Discrepancy expression and regulation of drug‐metabolizing enzymes (DMEs) is a common cause of adverse drug effects in some drugs with narrow therapeutic index (TI). A important cytochrome P450 3A4 (CYP3A4) is predominantly regulated by a nuclear receptor, pregnane X receptor (PXR). A pure compound isolated from Zanthoxylum nitidum , compound X, exhibits variety of biological functions, however the effect of compound X on the modulation of CYP3A4 is not well understood. In this study, the effects of compound X on the PXR‐CYP3A4 pathway, and the underlying mechanisms, were characterized.
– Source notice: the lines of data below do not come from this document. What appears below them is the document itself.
(** The top byte has room for the sign. *)
Lemma encodes_sign l top v : bytes_ok l -> 0 < top < 128 ->
  le_val l + 256 ^ Z.of_nat (length l) * top = Z.abs v ->
  encodes (l ++ [if v <? 0 then top .| 0x80 else top]) v.
Proof.
  intros Hl Ht Hval. set (e := if v <? 0 then top .| 0x80 else top).
  assert (e = if v <? 0 then top + 128 else top) as -> by (unfold e; case_match; [apply byte_set_sign; lia|done]).
  set (e := if v <? 0 then top + 128 else top).
  assert (is_byte e /\ e mod 128 = top /\ (128 <=? e) = (v <? 0)) as (He & E1 & E2).
  { unfold e. destruct (Z.ltb_spec v 0); (split; [int_lia|split; [int_lia|]]);
      [apply Z.leb_le|apply Z.leb_gt]; lia. }
  apply encodes_snoc; [done|done| |left; lia].
  unfold sn_signed, sn_abs. rw E1 E2 Hval. destruct (Z.ltb_spec v 0); lia.
Qed.

(** Every int64 but the smallest has a minimal encoding, and Serialize finds it. *)
Lemma Serialize_spec v : is_i 64 v -> v <> - 2 ^ 63 ->
  exists bs, Serialize v = Ok bs /\ encodes bs v.
Proof.
  intros Hv Hmin. unfold Serialize. destruct (Z.eqb_spec v 0) as [->|H0].
  { exists []. split; [done|]. split; [constructor|done|]. intros max Hm. unfold IsMinimallyEncoded.
    by destruct (Z.ltb_spec max (Z.of_nat (length (@nil Z)))); [lia|]. }
  assert ((if v <? 0 then i64 (- v) else v) = Z.abs v) as ->.
  { destruct (Z.ltb_spec v 0); [rw i64_id; [lia|int_lia]|lia]. }
  destruct (serialize_loop_spec 8 (Z.abs v)) as (Hok & Hval & Hlen & Hlast).
  { change (256 ^ Z.of_nat 8) with (2 ^ 64). int_lia. }
  set (bs := serialize_loop 8 (Z.abs v)) in *. clearbody bs.
  destruct bs as [|top l _] using rev_ind; [cbn in Hval; lia|].
  rw last_snoc in Hlast *. specialize (Hlast top eq_refl). apply bytes_ok_snoc in Hok as [Hl Ht].
  rw le_val_app /= Z.mul_0_r Z.add_0_r in Hval. rw length_app /= in Hlen *.
  rw Nat.add_sub insert_last byte_sign //. assert (0 <= top < 256) as Ht' by exact Ht.
  destruct (Z.leb_spec 128 top) as [Htop|Htop].
  - eexists. split; [done|]. apply encodes_extra; done || lia.
  - exists (l ++ [if v <? 0 then top .| 0x80 else top]). split; [by case_match|].
    apply encodes_sign; done || lia.
Qed.

(** ** A number has one minimal encoding *)

(** A minimal encoding of [n+1] bytes denotes a number of at least [n] bytes. *)
Lemma minimal_lower l t max : bytes_ok l -> is_byte t -> IsMinimallyEncoded (l ++ [t]) max = true ->
  0 < sn_abs l t /\ 128 * 256 ^ (Z.of_nat (length l) - 1) <= sn_abs l t.
Proof.
  intros Hl Ht. rw IsMinimallyEncoded_snoc // => /andb_prop [_ /orb_prop Hm]. unfold sn_abs.
  pose proof (le_val_bound l Hl) as Hb. pose proof (Z.mod_pos_bound t 128 ltac:(lia)) as Hm'.
  assert (128 * 256 ^ (Z.of_nat (length l) - 1) <= 256 ^ Z.of_nat (length l)) as Hp.
  { destruct (length l) as [|n]; [cbn; lia|]. rw pow256_S.
    replace (Z.of_nat (S n) - 1) with (Z.of_nat n) by lia. lia. }
  destruct Hm as [Hnz|Hlast].
  - apply negb_true_iff, Z.eqb_neq in Hnz. nia.
  - destruct l as [|b l _] using rev_ind; [done|]. rw last_snoc in Hlast. apply Z.leb_le in Hlast.
    apply bytes_ok_snoc in Hl as [Hl _]. pose proof (le_val_bound l Hl).
    rw le_val_app length_app /= Z.mul_0_r Z.add_0_r.
    replace (Z.of_nat (length l + 1) - 1) with (Z.of_nat (length l)) by lia. nia.
Qed.

Lemma minimal_inj bs1 bs2 max1 max2 : bytes_ok bs1 -> bytes_ok bs2 ->
  IsMinimallyEncoded bs1 max1 = true -> IsMinimallyEncoded bs2 max2 = true ->
  sn_val bs1 = sn_val bs2 -> bs1 = bs2.
Proof.
  intros Hb1 Hb2 Hm1 Hm2 Hv.
  destruct bs1 as [|t1 l1 _] using rev_ind; destruct bs2 as [|t2 l2 _] using rev_ind; [done|..];
    rw ?sn_val_snoc ?sn_val_nil in Hv; rw ?bytes_ok_snoc in Hb1 Hb2; destruct_and?.
  - apply minimal_lower in Hm2 as [? ?]; [|done..]. unfold sn_signed in Hv. case_match; lia.
  - apply minimal_lower in Hm1 as [? ?]; [|done..]. unfold sn_signed in Hv. case_match; lia.
  - apply minimal_lower in Hm1 as [? ?], Hm2 as [? ?]; [|done..].    
    pose proof (sn_abs_bound l1 t1 ltac:(done) ltac:(done)) as B1.
    pose proof (sn_abs_bound l2 t2 ltac:(done) ltac:(done)) as B2.
    assert (sn_abs l1 t1 = sn_abs l2 t2 /\ (128 <=? t1) = (128 <=? t2)) as [Ha Hs].
    { unfold sn_signed in Hv. destruct (128 <=? t1), (128 <=? t2); split; done || lia. }
    assert (length l1 = length l2) as Hlen.
    { destruct (decide (length l1 < length l2)%nat); [|destruct (decide (length l2 < length l1)%nat); [|lia]].
      - pose proof (Z.pow_le_mono_r 256 (Z.of_nat (length l1)) (Z.of_nat (length l2) - 1) ltac:(lia) ltac:(lia)). lia.
      - pose proof (Z.pow_le_mono_r 256 (Z.of_nat (length l2)) (Z.of_nat (length l1) - 1) ltac:(lia) ltac:(lia)). lia. }
    assert (forall t, is_byte t -> is_byte (t mod 128)) as Hmod by (intros; int_lia).
    assert (l1 ++ [t1 mod 128] = l2 ++ [t2 mod 128]) as Heq.
    { apply le_val_inj; [by apply bytes_ok_snoc; auto|by apply bytes_ok_snoc; auto|by rw !length_app Hlen|].
      rw !le_val_app /= !Z.mul_0_r !Z.add_0_r. exact Ha. }
    apply app_inj_tail in Heq as [-> Ht]. do 2 f_equal.
    destruct (Z.leb_spec 128 t1), (Z.leb_spec 128 t2); try done; int_lia.
Qed.

(** ** MinimallyEncode *)

(** What the returned prefix of the rewritten array is: a minimal encoding of
    [v], no longer than the argument. *)
Definition minimized (data : bytes) (v : Z) (r : bytes * nat) : Prop :=
  encodes (take r.2 r.1) v /\ length r.1 = length data /\ (r.2 <= length data)%nat.

Lemma encodes_nil : encodes [] 0.
Proof.
  split; [constructor|done|]. intros max Hm. unfold IsMinimallyEncoded.
  by destruct (Z.ltb_spec max (Z.of_nat (length (@nil Z)))); [lia|].
Qed.

Lemma sn_signed_pure l s : s = 0 \/ s = 0x80 ->
  sn_signed l s = if s =? 0 then le_val l else - le_val l.
Proof.
  intros Hs. unfold sn_signed, sn_abs.
  destruct Hs as [-> | ->]; [change (0 mod 128) with 0|change (0x80 mod 128) with 0];
    rw Z.mul_0_r Z.add_0_r //.
Qed.

(** The loop, on an array [l ++ 0..0 ++ [sign]] scanned from the end of [l]. *)
Lemma minimally_encode_loop_spec l k s : bytes_ok l -> s = 0 \/ s = 0x80 ->
  let data := l ++ replicate k 0 ++ [s] in
  minimized data (if s =? 0 then le_val l else - le_val l) (minimally_encode_loop (length l) s data).
Proof.
  intros Hl Hs. revert k. induction l as [|b l IH] using rev_ind; intros k; cbv zeta.
  { cbn [length minimally_encode_loop app]. split; cbn [fst snd]; [|by split; [|lia]].
    rw take_0. cbn. destruct (s =? 0); apply encodes_nil. }
  apply bytes_ok_snoc in Hl as [Hl Hb]. specialize (IH Hl).
  rw length_app Nat.add_1_r. cbn [minimally_encode_loop]. rw -app_assoc.
  rw lookup_app_r // Nat.sub_diag. cbn [app lookup list_lookup].
  assert (0 <= b < 256) as Hb' by exact Hb.
  destruct (Z.eqb_spec b 0) as [->|Hb0]; cbn [negb].
  { rw le_val_app /= !Z.mul_0_r !Z.add_0_r. apply (IH (S k)). }
  rw byte_sign //. rw le_val_app /= Z.mul_0_r Z.add_0_r.
  assert (s = 0 /\ (s =? 0) = true \/ s = 0x80 /\ (s =? 0) = false) as Hs' by (destruct Hs as [-> | ->]; auto).
  assert (S (length l) < length (l ++ b :: replicate k 0%Z ++ [s]))%nat as Hlen.
  { rw length_app /= length_app /=. lia. }
  destruct (Z.leb_spec 128 b); (split; [|by cbn [fst snd]; rw length_insert; split; [|lia]]); cbn [fst snd].
  - rw take_S_insert // -Nat.add_1_r take_app_add /=.
    apply encodes_snoc; [by apply bytes_ok_snoc|destruct Hs as [-> | ->]; done| |].
    + by rw sn_signed_pure // le_val_app /= Z.mul_0_r Z.add_0_r.
    + right. exists b. by rw last_snoc.
  - rw take_S_insert; last lia. rw take_app_length.
    replace (b .| s) with (if s =? 0 then b else b + 128)
      by (destruct Hs' as [[-> ->]|[-> ->]]; [by rw Z.lor_0_r|rw byte_set_sign; lia]).
    apply encodes_snoc; [done|case_match; int_lia| |left; case_match; int_lia].
    unfold sn_signed, sn_abs. destruct Hs' as [[-> ->]|[-> ->]].
    + destruct (Z.leb_spec 128 b); [lia|]. rw Z.mod_small; lia.
    + destruct (Z.leb_spec 128 (b + 128)); [|lia]. replace ((b + 128) mod 128) with b by int_lia. lia.
Qed.

Lemma MinimallyEncode_spec data : bytes_ok data -> minimized data (sn_val data) (MinimallyEncode data).
Proof.
  intros Hd. unfold MinimallyEncode. destruct data as [|t l _] using rev_ind.
  { cbn. split; [apply encodes_nil|]. by split; [|cbn; lia]. }
  rw last_snoc byte_low sn_val_snoc. pose proof Hd as [Hl Ht]%bytes_ok_snoc.
  assert (0 <= t < 256) as Ht' by exact Ht.
  destruct (Z.eqb_spec (t mod 128) 0) as [H0|Hnz]; cbn [negb].
  2: { split; cbn [fst snd]; [|done]. rw take_ge //. apply encodes_snoc; auto. }
  rw length_app /=. assert (t = 0 \/ t = 0x80) as Hs by int_lia.
  pose proof (sn_signed_pure l t Hs) as Hval.
  case_decide as Hone.
  { destruct l; [|cbn in Hone; lia]. split; cbn [fst snd]; [|by split; [|cbn; lia]].
    rw Hval take_0. cbn. destruct (t =? 0); apply encodes_nil. }
  destruct l as [|b l _] using rev_ind; [cbn in Hone; lia|].
  rw length_app /=. replace (length l + 1 + 1 - 2)%nat with (length l) by lia.
  assert (((l ++ [b]) ++ [t]) !! length l = Some b) as -> by by rw -app_assoc lookup_app_r // Nat.sub_diag.
  apply bytes_ok_snoc in Hl as Hlb.
  rw byte_sign; last tauto. destruct (Z.leb_spec 128 b).
  - split; cbn [fst snd]; [|by rw !length_app /=; split; [|lia]].
    rw take_ge; last (rw !length_app /=; lia). apply encodes_snoc; [tauto..|done|].
    right. exists b. by rw last_snoc.
  - rw Hval. replace (length l + 1 + 1 - 1)%nat with (length (l ++ [b])) by (rw length_app /=; lia).
    by apply (minimally_encode_loop_spec (l ++ [b]) 0 t).
Qed.

Lemma Serialize_min : Serialize (- 2 ^ 63) = Panic.
Proof. reflexivity. Qed.

(** The length of a minimal encoding is the size of the number. *)
Lemma encodes_length bs v n : encodes bs v -> (0 < n)%nat -> Z.abs v < 128 * 256 ^ (Z.of_nat n - 1) ->
  (length bs <= n)%nat.
Proof.
  intros [Hok Hval Hmin] Hn Hv. destruct bs as [|t l _] using rev_ind; [cbn; lia|].
  apply bytes_ok_snoc in Hok as [Hl Ht]. rw length_app /=.
  destruct (minimal_lower l t _ Hl Ht (Hmin _ ltac:(done))) as [Hpos Hlow].
  rw sn_val_snoc in Hval. assert (Z.abs v = sn_abs l t) as E by (unfold sn_signed in Hval; case_match; lia).
  destruct (decide (length l + 1 <= n)%nat); [done|].
  pose proof (Z.pow_le_mono_r 256 (Z.of_nat n - 1) (Z.of_nat (length l) - 1) ltac:(lia) ltac:(lia)). lia.
Qed.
Compound X potently and dose‐dependently attenuated CYP3A4 induction by blocking the activation of nuclear receptors, especially PXR. Further mechanistic studies revealed that compound X inhibited PXR by interrupting the binding of steroid receptor cofactor‐1 (SRC‐1) and hepatocyte nuclear factor 4α (HNF4α). Our results may lead to the development of important new therapeutic and dietary approaches to reduce the frequency of undesirable drug interactions. Here, we established compound X as a novel and natural potent inhibitor of PXR and can be a useful tools for modulating DME expression and drug efficacies. Modification of CYP3A4 expression and activity by consumption of compound X could have important implications for drug safety.